- _TO DO_
Look through the material below and count the lines that hold "Hina". Give that number by itself.

::::

Lemma call_entry {A} f (args : list A) : call_ok f args = true -> len args < 256 ->
  entry_opcode (func_entry f (0 - (len args - 1))) Numeric = Some (Opcode.Core (call_opcode f (len args))) /\
  stack_effect (func_entry f (0 - (len args - 1))) = 1 - len args /\ 1 <= len args.
Proof.
  unfold call_ok. intros [Hf Ha]%andb_prop Hl.
  assert (Hn : wrap 8 (1 - (0 - (len args - 1))) = len args)
    by (replace (1 - (0 - (len args - 1))) with (len args) by lia; apply wrap_small; unfold is_uint; lia).
  destruct f; vm_compute in Hf; try discriminate Hf; clear Hf; cbn [is_vararg func_arity] in Ha;
    unfold func_entry; cbn [is_vararg entry_opcode stack_effect func_arity]; rewrite ?Hn;
    (split; [reflexivity|]); zbool; try lia; apply Nat.eqb_neq in Ha; lia.
Qed.

Lemma compiles_call p f args :
  1 <= p <= 9 -> wf (Call f args) = true -> Forall (fun a => wf a = true /\ compiles 1 a) args ->
  compiles p (Call f args).
Proof.
  intros Hp Hw Hargs o s d hs sp k ar cs el Hok Htop Hd Hn.
  pose proof (need_pos _ Hw) as Hnp. cbn [wf need postfix] in *. apply andb_prop in Hw as [Hc Hw].
  pose proof (needs_ge args) as Hge. destruct (call_entry f args Hc) as (He & Hf & H1); [lia|].
  destruct (token_open o (func_entry f 0 :: s) d hs sp k ar cs el) as (flag & Hflag & Hopen); [lia|].
  destruct (compiles_args (func_entry f 0 :: s) hs sp ar cs flag args Hargs) with (eff := 0) (o := o) (d := d) (kk := k)
    (k := S k) (el := el) as (kk' & k' & el' & Hkk & Hkk' & Hel & Hin); [by intros ->| |done|lia|done|done|].
  { intros ->. unfold func_entry in Hflag. unfold call_ok in Hc. destruct (is_vararg f); [done|].
    apply andb_prop in Hc as [_ Hc]. zbool. symmetry in Hflag. apply Z.ltb_ge in Hflag. lia. }
  exists k', el'. split_and!; [lia|lia|]. cbn [show level]. destruct (Z.ltb_spec 10 p); [lia|].
  rewrite fmap_cons, toks_parens, (snd_named (operands BASE_TABLE)).
  eapply ends_in_cons; [apply token_operand; [done|done| |]|].
  - cbn [operand_step]. rewrite (pop_nothing _ _ _ _ _ _ _ _ _ _ p) by (done || lia). reflexivity.
  - cbn. lia.
  - change (if is_vararg f then SVarargFunc f 9 0 else SOp (Token.Func f) 9) with (func_entry f 0).
    unfold push_entry. cbn [stack]. rewrite with_stack_St. eapply ends_in_cons; [exact Hopen|].
    rewrite <- (app_nil_r (_ ++ [Token.RParen])).
    eapply ends_in_steps; [eapply steps_close; [exact Hin|exact Hok|lia..]|].
    assert (Hcl : closed (0 - (len args - 1)) (func_entry f 0 :: s) = func_entry f (0 - (len args - 1)) :: s)
      by (unfold func_entry; by destruct (is_vararg f)).
    rewrite Hcl. eapply (ends_in_push _ _ _ 9); [by apply ends_in_now|lia|..].
    + unfold func_entry. by destruct (is_vararg f).
    + intros _. unfold func_entry. destruct (is_vararg f); simpl; lia.
    + rewrite with_stack_St, (flush_op _ (call_opcode f (len args)) (len args)), emits_app;
        [|eapply calm_ok_later; [exact Hok|lia..]|done..| |lia].
      * f_equal. lia.
      * unfold func_entry. by destruct (is_vararg f).
Qed.

(** ** Conditionals *)

Definition question_rest (c : Compiler) : result CalcError.t Compiler :=
  let c := emit_op c (Opcode.Core CoreOp.CondIf) in
  let h := holes_take (runtime_depth c) 1 (missing c) in
  let depth := runtime_depth c - 1 in
  let '(fork, h) := holes_fork depth h in
  let c := with_needed (with_depth (with_missing c h) depth) true in
  Ok (mkCompiler (output c) (stack c) (operand_needed c) (runtime_depth c) (missing c)
        ((fork, elses c) :: conds c) (elses c) (until_read c)).

Definition colon_rest (c : Compiler) : result CalcError.t Compiler :=
  let c := emit_op c (Opcode.Core CoreOp.CondElse) in
  match conds c with
  | [] => Err CalcError.Conditional
  | (fork, first) :: conds =>
      let h := holes_branch fork (runtime_depth c) (elses c) first (missing c) in
      Ok (mkCompiler (output c) (SCondEnd :: stack c) true (runtime_depth c - 1) h conds
            (S (elses c)) (until_read c))
  end.

Definition strict0 (e : StackEntry) : bool := negb (is_barrier e || (in_stack_pri e <=? 0)).

Lemma strict0_pend x : is_barrier x = false -> (2 <= 2 -> Z.min 2 9 <= in_stack_pri x) -> strict0 x = true.
Proof. intros Hx Hp. unfold strict0. rewrite Hx. apply negb_true_iff, Z.leb_gt. lia. Qed.

Lemma strict0_top s : top_ok 1 s -> match s with [] => True | x :: _ => strict0 x = false end.
Proof.
  destruct s as [|x s]; [done|]. simpl. intros Htop. unfold strict0. apply negb_false_iff, orb_true_iff. right.
  apply Z.leb_le. lia.
Qed.

Lemma inc_open ar el el' : (el <= el')%nat ->
  Forall (fun a => 1 <= arm_count a /\ (arm_n a < el)%nat) ar ->
  Forall (fun a => 1 <= arm_count a /\ (arm_n a < el')%nat) (inc ar).
Proof. intros He Ha. apply Forall_fmap. eapply Forall_impl; [exact Ha|]. simpl. lia. Qed.

Lemma compiles_cond a b c :
  wf (Cond a b c) = true -> compiles 2 a -> compiles 2 b -> compiles 1 c -> compiles 1 (Cond a b c).
Proof.
  intros Hw Ha Hb Hc o s d hs sp k ar cs el Hok Htop Hd Hn. cbn [wf need postfix] in *.
  apply andb_prop in Hw as [[Hwa Hwb]%andb_prop Hwc]. pose proof (need_pos a Hwa).
  destruct (Ha o s d hs sp k ar cs el) as (k1 & el1 & Hk1 & He1 & Hina);
    [done|by eapply (top_ok_mono 1)|done|lia|].
  assert (Hok1 : calm_ok hs sp k1 ar el1) by (by eapply calm_ok_later).
  set (sp' := sp ++ [(k1, d, length hs)]). set (fork := mkFork k1 d [mkPath 0 hs sp']).
  assert (Hok2 : forall K AR EL, (k1 < K)%nat -> Forall (fun a => 1 <= arm_count a /\ (arm_n a < EL)%nat) AR ->
    calm_ok hs sp' K AR EL).
  { intros K AR EL HK HA. eapply calm_ok_mono; [by apply open_calm_ok|lia|done]. }
  set (o1 := emit (emits o (postfix a)) (Opcode.Core CoreOp.CondIf)).
  destruct (Hb o1 s d hs sp' (S k1) (inc ar) ((fork, el1) :: cs) el1)
    as (k2 & el2 & Hk2 & He2 & Hinb);
    [apply Hok2; [lia|eapply (inc_open _ el1); [done|apply Hok1]]|by eapply (top_ok_mono 1)|done|lia|].
  set (arm := left_arm hs sp k1 d el2 1).
  set (o2 := emit (emits o1 (postfix b)) (Opcode.Core CoreOp.CondElse)).
  destruct (Hc o2 (SCondEnd :: s) d hs sp' k2 (inc ar ++ [arm])
    cs (S el2)) as (k3 & el3 & Hk3 & He3 & Hinc); [|split; [done|left; done]|done|lia|].
  { apply Hok2; [lia|]. apply Forall_app. split; [eapply (inc_open _ el1); [lia|apply Hok1]|].
    apply List.Forall_cons; [simpl; lia|apply List.Forall_nil]. }
  exists k3, el3. split_and!; [lia|lia|]. cbn [show level]. rewrite Z.ltb_irrefl.
  rewrite fmap_app, fmap_cons, fmap_app, fmap_cons, !(snd_named (operators BASE_TABLE)).
  replace ((show 2 a).*2 ++ Token.Question :: (show 2 b).*2 ++ Token.Colon :: (show 1 c).*2)
    with (((show 2 a).*2 ++ [Token.Question]) ++ ((show 2 b).*2 ++ [Token.Colon]) ++ (show 1 c).*2)
    by (rewrite <- !app_assoc; reflexivity).
  eapply ends_in_steps.
  { eapply (steps_operator _ _ _ _ _ _ _ strict0 question_rest Hina); [done|apply strict0_pend|by apply strict0_top| |].
    - unfold question_rest, emit_op, with_output. cbn [runtime_depth missing output stack operand_needed conds elses until_read].
      rewrite (take_calm _ _ _ _ _ Hok1) by lia. replace (d + 1 - 1) with d by lia. rewrite fork_calm. reflexivity.
    - cbn. lia. }
  cbn [with_needed with_depth with_missing output stack operand_needed runtime_depth missing conds elses until_read].
  eapply ends_in_steps.
  { eapply (steps_operator _ _ _ _ _ _ _ strict0 colon_rest Hinb); [done|apply strict0_pend|by apply strict0_top| |].
    - unfold colon_rest, emit_op, with_output. cbn [runtime_depth missing output stack operand_needed conds elses until_read].
      unfold fork. rewrite (branch_calm _ _ _ _ _ Hok1) by lia. replace (d + 1 - 1) with d by lia. reflexivity.
    - cbn. lia. }
  rewrite emits_app, emits_cons, emits_app, emits_cons, emits_app. fold o1 o2 sp' arm.
  eapply ends_in_push; [exact Hinc|lia|done|lia|]. rewrite with_stack_St. apply flush_cond_end; [|lia|done]. eapply calm_ok_later; [exact Hok1|lia|lia].
Qed.

(** ** Expressions *)

Lemma level_range e : wf e = true -> 1 <= level e <= 10.
Proof.
  destruct e; cbn [wf level]; try lia. intros [[Ht _]%andb_prop _]%andb_prop.
  destruct (binary_entry token Ht) as (q & -> & Hq & _). lia.
Qed.

Lemma show_parens p e : wf e = true -> level e < p -> show p e = parens (show 1 e).
Proof.
  intros Hw Hl. pose proof (level_range e Hw).
  assert (H1 : (level e <? 1) = false) by (apply Z.ltb_ge; lia).
  assert (H2 : (level e <? p) = true) by (by apply Z.ltb_lt).
  destruct e; cbn [show]; by rewrite H1, H2.
Qed.

Lemma word_step tok : tok ∈ words -> forall c, operand_step Numeric tok false c = Ok (operand (Opcode.Core (word_op tok)) c).
Proof.
  unfold words. rewrite !elem_of_cons. intros [-> |[-> |[-> |[-> |[-> |Hf]]]]]; [done..|by apply not_elem_of_nil in Hf].
Qed.

Lemma compiles_at_level e : wf e = true -> (forall p, 1 <= p <= 9 -> p <= level e -> compiles p e) ->
  forall p, 1 <= p <= 9 -> compiles p e.
Proof.
  intros Hw Hc p Hp. pose proof (level_range e Hw). destruct (Z.le_gt_cases p (level e)); [by apply Hc|].
  apply compiles_parens; [done|done|apply Hc; lia|]. apply show_parens; [done|lia].
Qed.

Lemma compiles_expr e : wf e = true -> forall p, 1 <= p <= 9 -> compiles p e.
Proof.
  induction e as [whole frac|i|tok|tok a IHa|f l IHl|tok a b IHa IHb|a b c IHa IHb IHc] using expr_rect';
    intros Hw; apply (compiles_at_level _ Hw); intros p Hp Hl.
  1-3: intros o s d hs sp k ar cs el Hok Htop Hd Hn; cbn [need] in Hn; exists k, el; split_and!; [done|done|];
    cbn [show level postfix]; destruct (Z.ltb_spec 10 p); [lia|]; cbn [fmap list_fmap snd];
    rewrite ?(snd_named (operands BASE_TABLE)); apply compiles_operand; [|lia|lia].
  - done.
  - done.
  - apply word_step. cbn [wf] in Hw. by apply bool_decide_eq_true in Hw.
  - apply compiles_unary; [done|done|]. apply IHa; [|lia]. cbn [wf] in Hw. by apply andb_prop in Hw as [_ Hw].
  - apply compiles_call; [done|done|]. cbn [wf] in Hw. apply andb_prop in Hw as [_ Hw]. clear Hl.
    induction IHl as [|a l Ha _ IH]; [apply List.Forall_nil|]. cbn [forallb] in Hw. apply andb_prop in Hw as [Hwa Hwl].
    apply List.Forall_cons; [split; [done|apply Ha; [done|lia]]|by apply IH].
  - pose proof Hw as Hw'. cbn [wf] in Hw'. apply andb_prop in Hw' as [[_ Hwa]%andb_prop Hwb].
    apply compiles_binary; [lia|done|done|by apply IHa|by apply IHb].
  - pose proof Hw as Hw'. cbn [wf] in Hw'. apply andb_prop in Hw' as [[Hwa Hwb]%andb_prop Hwc].
    cbn [level] in Hl. assert (p = 1) as -> by lia.
    apply compiles_cond; [done|apply IHa; [done|lia]|apply IHb; [done|lia]|apply IHc; [done|lia]].
Qed.
End Steps.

::::

- _SOLVED PROBLEM_
2